Lmao this is such a stupid scenario, but I love putting incomprehensibly large numbers in absurd contexts like this. Like yeah, no brainer that infinity is vastly incomprehsibly largererer than Graham's number, of course nothing is worth going to hell that long for.
But uh, Graham's numbers is a lot of years. For all intents and purposes it's just never coming compared to the characteristic time scale of human thought.
the former option for sure my only true fear deep down is not existing anymore aaaa
An interesting-ish and anti-verifiable thought about nonexistence is that since we cannot perceive nonexistence or time "while" nonexistent, and all things necessarily change... stretching that then any kind of law or logic or universal pattern that decrees we are dead may also eventually change and we just reappear.
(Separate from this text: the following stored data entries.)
Definition _login (self : TokenManager) : M C PyVal :=
  let! out := session_post (login_request self) in
  lift (login_outcome out).

Definition get_access_token (self : TokenManager) (force_refresh : bool)
  : M C PyVal :=
  let! hit :=
    (if negb force_refresh then
       let! key := lift (_cache_key self) in
       let! cached := cache_get key in
       match cached with
       | Some b =>
         if truthy (PBytes b) then
           match decode_utf8 b with
           | Some s => ret (Some (PStr s))
           | None => raise UnicodeDecodeError
           end
         else ret None
       | None => ret None
       end
     else ret None) in
  match hit with
  | Some token => ret token
  | None =>
    let! token := _login self in
    let! key := lift (_cache_key self) in
    let! _ := cache_setex key (access_token_ttl_seconds (_cfg self)) token in
    ret token
  end.

End Auth.

(** ** What the statements below speak of *)

(** The four field names, in the order the specification gives them. *)
Definition TOKEN_FIELDS : list str :=
  [pystr "access_token"; pystr "token"; pystr "jwt"; pystr "AUTH_ACCESS_TOKEN"].

(** [d.get(name)] on a dict. *)
Definition dict_get (d : gmap str PyVal) (name : str) : PyVal :=
  default PNone (d !! name).

(** The first of the four fields whose value is truthy. *)
Definition first_truthy_field (d : gmap str PyVal) : option PyVal :=
  List.find truthy (dict_get d <$> TOKEN_FIELDS).

(** The first truthy of the fields ["message"] and ["error"], else the raw
    text of the response. *)
Definition error_detail (d : gmap str PyVal) (text : str) : PyVal :=
  if truthy (dict_get d (pystr "message")) then dict_get d (pystr "message")
  else if truthy (dict_get d (pystr "error")) then dict_get d (pystr "error")
  else PStr text.

(** The response declares a JSON content type. *)
Definition json_declared (resp : Response) : bool :=
  str_in (pystr "application/json")
    (default [] (headers resp !! pystr "Content-Type")).

(** The tenant that takes part in the key: an empty identifier counts as
    none. *)
Definition effective_tenant (self : TokenManager) : option str :=
  match _tenant_id self with
  | Some (c :: t) => Some (c :: t)
  | _ => None
  end.

(** What the tenant adds to the key. *)
Definition key_suffix (t : option str) : str :=
  match t with
  | Some t => pystr ":" ++ t
  | None => []
  end.

(** No [":"] in the string. *)
Definition colon_free (s : str) : Prop := 58 ∉ s.

(** A call enters the login exchange in world [w0]: at once when the refresh
    is forced, otherwise after the cache answered the manager's key with
    nothing or with an empty value. *)
Definition misses `{PyFormat} {C} `{TokenCache C}
  (self : TokenManager) (force_refresh : bool) (w w0 : World C) : Prop :=
  if force_refresh then w0 = w
  else exists key cached c0,
      _cache_key self = Ok key /\
      tc_get key (cache w) = (Ok cached, c0) /\
      (cached = None \/ cached = Some []) /\
      w0 = after_lookup w key c0.

(** ** Data of the examples *)

(** The examples format only [str] values, for which [py_repr] is not
    consulted. *)
Definition repr_unused : PyFormat := fun _ => [].

(** A configuration that carries the attribute [cache_key_prefix]. *)
Definition prefixed_config (prefix : str) : SkribbleConfig := {|
  class_name := "SkribbleConfig";
  api_base_url := DEFAULT_API_BASE_URL;
  management_base_url := DEFAULT_MANAGEMENT_BASE_URL;
  timeout := 30;
  verify_ssl := true;
  user_agent := pystr "skribble-sdk/0.1.4";
  access_token_ttl_seconds := DEFAULT_ACCESS_TOKEN_TTL_SECONDS;
  redis_key_prefix := pystr "skribble";
  instance_attrs := [("cache_key_prefix"%string, PStr prefix)]
|}.
(** * ChatRoom: the per-room coordinator of the meeting backend

    A shallow embedding of [src/app/durableObjects/ChatRoom.server.ts].

    The coordinator is a Durable Object: a string-keyed persistent store,
    one scheduled alarm, and the set of currently open channels.  Each
    method of the class becomes a function on an explicit [State]; what
    the coordinator emits (messages sent on channels, channels closed,
    reports posted to the lifecycle service) is appended to a trace kept
    in the state, so that theorems can speak about it.

    Conventions of the embedding:
    - [await]ed calls and calls whose promise is dropped
      ([userLeftNotification], [endMeeting], the roster broadcast of the
      sweep) are both run to completion where they are called: the
      handlers of one room are executed one after the other;
    - [Date.now()] and [crypto.randomUUID()] are inputs of the handler
      that reads them;
    - the lifecycle HTTP service is the [Env] the object is built with;
    - a channel whose [send] throws is a [Connection] with
      [healthy = false]; [close] removes the channel from the open set,
      as [getConnections] only yields channels that are open;
    - [assertNonNullable] and [assertNever] throw, a thrown error is the
      string that ends up in the [error] message, and [JSON.parse] has
      been applied to what arrives on a channel;
    - logging is not modelled. *)

From Stdlib Require Import ZArith String List Bool Lia.
From stdpp Require Import base option list gmap strings fin_maps.

Local Open Scope string_scope.
Local Open Scope list_scope.
Local Open Scope Z_scope.

(** ** Data model *)

(** Modelled from the spec: the [User] type of [~/types/Messages], which
    is not part of the sources at hand.  The fields are those the
    coordinator writes when it builds the default user in [onConnect],
    plus the optional ones the components read ([tracks.audio],
    [tracks.video], [transceiverSessionId]). *)
Record Tracks := mkTracks {
  audio : option string;
  audioEnabled : bool;
  audioUnavailable : bool;
  video : option string;
  videoEnabled : bool;
  screenShareEnabled : bool
}.
(** * Frame-level inference and scoring of the surgical-video pipeline

    A shallow embedding of [ml_pipeline/config.py], [ml_pipeline/ranking.py]
    and [ml_pipeline/inference_service.py].

    Conventions of the embedding:
    - Python [float]s are exact rationals ([Q]); equality of scores is
      [Qeq] ([==]).  Rounding, infinities and NaN are outside this
      model; where rounding decides a property, the code is evaluated
      on IEEE binary64 as well ([Binary64], [Binary64Summary]).
    - Python [int]s are [Z] (class indices, pixel codes) or [nat] (counts,
      array extents).
    - A [dict] that is iterated is an insertion-ordered association list
      with unique keys ([dict]); a [dict] that is only queried with [.get]
      is a [gmap].
    - A call that can raise returns a [result]. *)

From Stdlib Require Import QArith Qminmax Lqa ZArith List String Sorting.Sorted Permutation.
From Stdlib Require Import Floats.PrimFloat Floats.SpecFloat Floats.FloatOps.
From Stdlib Require Import Numbers.Cyclic.Int63.Uint63.
From stdpp Require Import gmap strings list sorting pretty.

Local Open Scope string_scope.
Set Warnings "-inexact-float".

(** ** Python values *)

Module Py.
(** * Post lifecycle and engagement: a shallow embedding of the post
      controller, the Post schema and the post routes.

    The controller functions ([createPost], [getPosts], [likePost],
    [addComment], [updatePost], [deletePostImage], [deletePost]) are written
    as computations over an explicit world: the [Post] and [User]
    collections, the asset store behind [deleteImage], and the sequence of
    [deleteImage] calls made so far.  A handler body runs in a small
    state-and-exception monad; the enclosing [try { } catch] of every
    handler turns an exception into the 500 response. *)

From Stdlib Require Import ZArith NArith List String Ascii Bool Lia.
From Stdlib Require Import Permutation Sorted.
Import ListNotations.

Local Open Scope string_scope.
Local Open Scope list_scope.
Local Open Scope Z_scope.

(* ================================================================= *)
(** ** Strings *)

(** Strings are sequences of 8-bit characters.  The members of the
    JavaScript white space class below 256 are TAB, LF, VT, FF, CR, SPACE
    and NBSP; [String.prototype.trim] and the validator's [trim()] both
    strip exactly that class from both ends. *)
Definition is_whitespace (c : ascii) : bool :=
  let n := nat_of_ascii c in
  (((9 <=? n) && (n <=? 13)) || (n =? 32) || (n =? 160))%nat.

Fixpoint trimStart (s : string) : string :=
  match s with
  | EmptyString => EmptyString
  | String c r => if is_whitespace c then trimStart r else s
  end.

Fixpoint trimEnd (s : string) : string :=
  match s with
  | EmptyString => EmptyString
  | String c r =>
      match trimEnd r with
      | EmptyString => if is_whitespace c then EmptyString else String c EmptyString
      | r' => String c r'
      end
  end.

Definition trim (s : string) : string := trimEnd (trimStart s).

(** JavaScript truthiness of a [string | undefined] value: [undefined] and
    the empty string are falsy. *)
Definition truthy (v : option string) : bool :=
  match v with
  | None => false
  | Some s => negb (s =? "")%string
  end.

Definition strlen (s : string) : Z := Z.of_nat (String.length s).

(* ================================================================= *)
(** ** Data model (the Post schema) *)

(** An [ObjectId].  [toString()] is injective on ObjectIds, so the string
    comparison [post.author.toString() !== req.user?.id] is the comparison
    of the two identifiers. *)
Definition ObjectId := N.
Bind Scope N_scope with ObjectId.

(** [req.params.id], the [:id] of the URL, as [Post.findById] casts it: an
    ObjectId, or [None] for a string that is not a well-formed ObjectId. *)
Definition ParamId := option ObjectId.
Bind Scope N_scope with ParamId.

Definition wellFormed (i : N) : ParamId := Some i.
Coercion wellFormed : N >-> ParamId.

(** A [Date], as milliseconds. *)
Definition Date := Z.

Record IImageDocument := mkImage {
  url : string;
  publicId : string
}.

Record ICommentDocument := mkComment {
  c_id : ObjectId;
  userId : ObjectId;
  username : string;
  text : string;
  c_createdAt : Date;
  c_updatedAt : Date
}.

Record Likes := mkLikes {
  count : Z;
  users : list string
}.

Record IPostDocument := mkPost {
  p_id : ObjectId;
  author : ObjectId;
  authorUsername : string;
  authorProfilePicture : string;
  content : option string;
  images : list IImageDocument;
  likes : Likes;
  comments : list ICommentDocument;
  isEdited : bool;
  editedAt : option Date;
  createdAt : Date;
  updatedAt : Date
}.

(** The fields of a [User] document the post controller reads. *)
Record IUser := mkUser {
  u_id : ObjectId;
  u_username : string;
  u_profilePicture : string
}.

(** Assignments to the fields of a loaded document. *)
Definition set_content (v : option string) (p : IPostDocument) : IPostDocument :=
  mkPost (p_id p) (author p) (authorUsername p) (authorProfilePicture p)
         v (images p) (likes p) (comments p) (isEdited p) (editedAt p)
         (createdAt p) (updatedAt p).

Definition set_images (v : list IImageDocument) (p : IPostDocument) : IPostDocument :=
  mkPost (p_id p) (author p) (authorUsername p) (authorProfilePicture p)
         (content p) v (likes p) (comments p) (isEdited p) (editedAt p)
         (createdAt p) (updatedAt p).

Definition set_likes (v : Likes) (p : IPostDocument) : IPostDocument :=
  mkPost (p_id p) (author p) (authorUsername p) (authorProfilePicture p)
         (content p) (images p) v (comments p) (isEdited p) (editedAt p)
         (createdAt p) (updatedAt p).

Definition set_comments (v : list ICommentDocument) (p : IPostDocument) : IPostDocument :=
  mkPost (p_id p) (author p) (authorUsername p) (authorProfilePicture p)
         (content p) (images p) (likes p) v (isEdited p) (editedAt p)
         (createdAt p) (updatedAt p).

Definition set_edited (now : Date) (p : IPostDocument) : IPostDocument :=
  mkPost (p_id p) (author p) (authorUsername p) (authorProfilePicture p)
         (content p) (images p) (likes p) (comments p) true (Some now)
         (createdAt p) (updatedAt p).

Definition set_updatedAt (now : Date) (p : IPostDocument) : IPostDocument :=
  mkPost (p_id p) (author p) (authorUsername p) (authorProfilePicture p)
         (content p) (images p) (likes p) (comments p) (isEdited p) (editedAt p)
         (createdAt p) now.

(** The [trim: true] option of a String path is a setter: a non-empty
    string is trimmed when it is assigned. *)
Definition setter_trim (v : option string) : option string :=
  match v with
  | None => None
  | Some s => Some (trim s)
  end.

(** *** Schema validation *)

(** [required: true] on a String path rejects the empty string. *)
Definition required (s : string) : bool := negb (s =? "")%string.

Definition maxlength (n : Z) (s : string) : bool := strlen s <=? n.

Definition valid_image (i : IImageDocument) : bool :=
  required (url i) && required (publicId i).

Definition valid_comment (c : ICommentDocument) : bool :=
  required (username c) && required (text c) && maxlength 500 (text c).

Definition valid_content (v : option string) : bool :=
  match v with
  | None => true
  | Some s => maxlength 2000 s
  end.

(** The validators of [postSchema], [imageSchema] and [commentSchema].
    Mongoose runs them on the required and the modified paths of a document
    that is saved; every stored document has passed all of them when it was
    written, so running them on the whole document accepts the same saves. *)
Definition validateSync (p : IPostDocument) : option string :=
  if negb (required (authorUsername p)) then
    Some "Path `authorUsername` is required."
  else if negb (valid_content (content p)) then
    Some "Post content cannot exceed 2000 characters"
  else if negb (forallb valid_image (images p)) then
    Some "Path `url` is required."
  else if negb (forallb valid_comment (comments p)) then
    Some "Comment cannot exceed 500 characters"
  else None.

(** [postSchema.pre('save')]: the exception it throws, if any. *)
Definition preSave (p : IPostDocument) : option string :=
  if negb (truthy (content p)) && (Z.of_nat (List.length (images p)) =? 0) then
    Some "Post must have either content or at least one image"
  else None.

(* ================================================================= *)
(** ** Requests and responses *)

(** An uploaded file as multer-cloudinary reports it. *)
Record MulterFile := mkFile {
  path : string;
  filename : string
}.

(** [req.user], attached by the [protect] middleware. *)
Record AuthUser := mkAuthUser {
  a_id : ObjectId;
  a_username : string;
  email : string
}.

(** A body field that is a string (form-data) or already an array. *)
Inductive FormValue :=
| FormString (s : string)
| FormArray (l : list string).

Record Request := mkRequest {
  params_id : ParamId;                        (* req.params.id *)
  params_publicId : string;                   (* req.params.publicId *)
  query_page : option Z;                      (* parseInt(req.query.page); None is NaN *)
  query_limit : option Z;                     (* parseInt(req.query.limit); None is NaN *)
  body_content : option string;               (* req.body.content *)
  body_text : option string;                  (* req.body.text *)
  body_imagesToDelete : option FormValue;     (* req.body.imagesToDelete *)
  files : option (list MulterFile);           (* req.files *)
  user : option AuthUser;                     (* req.user *)
  validation : list string                    (* validationResult(req).array() *)
}.

Record Pagination := mkPagination {
  currentPage : Z;
  totalPages : Z;
  totalItems : Z;
  hasMore : bool
}.

Inductive Payload :=
| PostData (p : IPostDocument)
| FeedData (posts : list IPostDocument) (pagination : Pagination)
| LikeData (l : Likes) (liked : bool)
| CommentData (c : option ICommentDocument)
| ImagesData (l : list IImageDocument).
No matter the infinite infinities that may need to pass. And not just "an exact duplicate of ourself", but "ourself".
Which is to say: isekai is, alas, inevitable.
And with strange aeons, even Death may die.
Somehow missed this when you posted it earlier but I want say I've had the same thought and it's how I feel too.
That's kind of the thing about infinity, right? Who's to say that the universe is not cyclical if it never ends? The coming heat death, and the arrow of time in general, is a statistical process, not a fundamental one. After enough time, anything physically possible will happen, including the sudden reversal of entropy and therefore death.
And since we cannot perceive nonexistance, one must always exist from ones own perspective! The eternity before I'm born is the only reference frame I have for the supposed eternity after death, but that itself spontanseously ended with my birth, why can't it happen again? And if it does, it should be instantly after death from my perspective, too.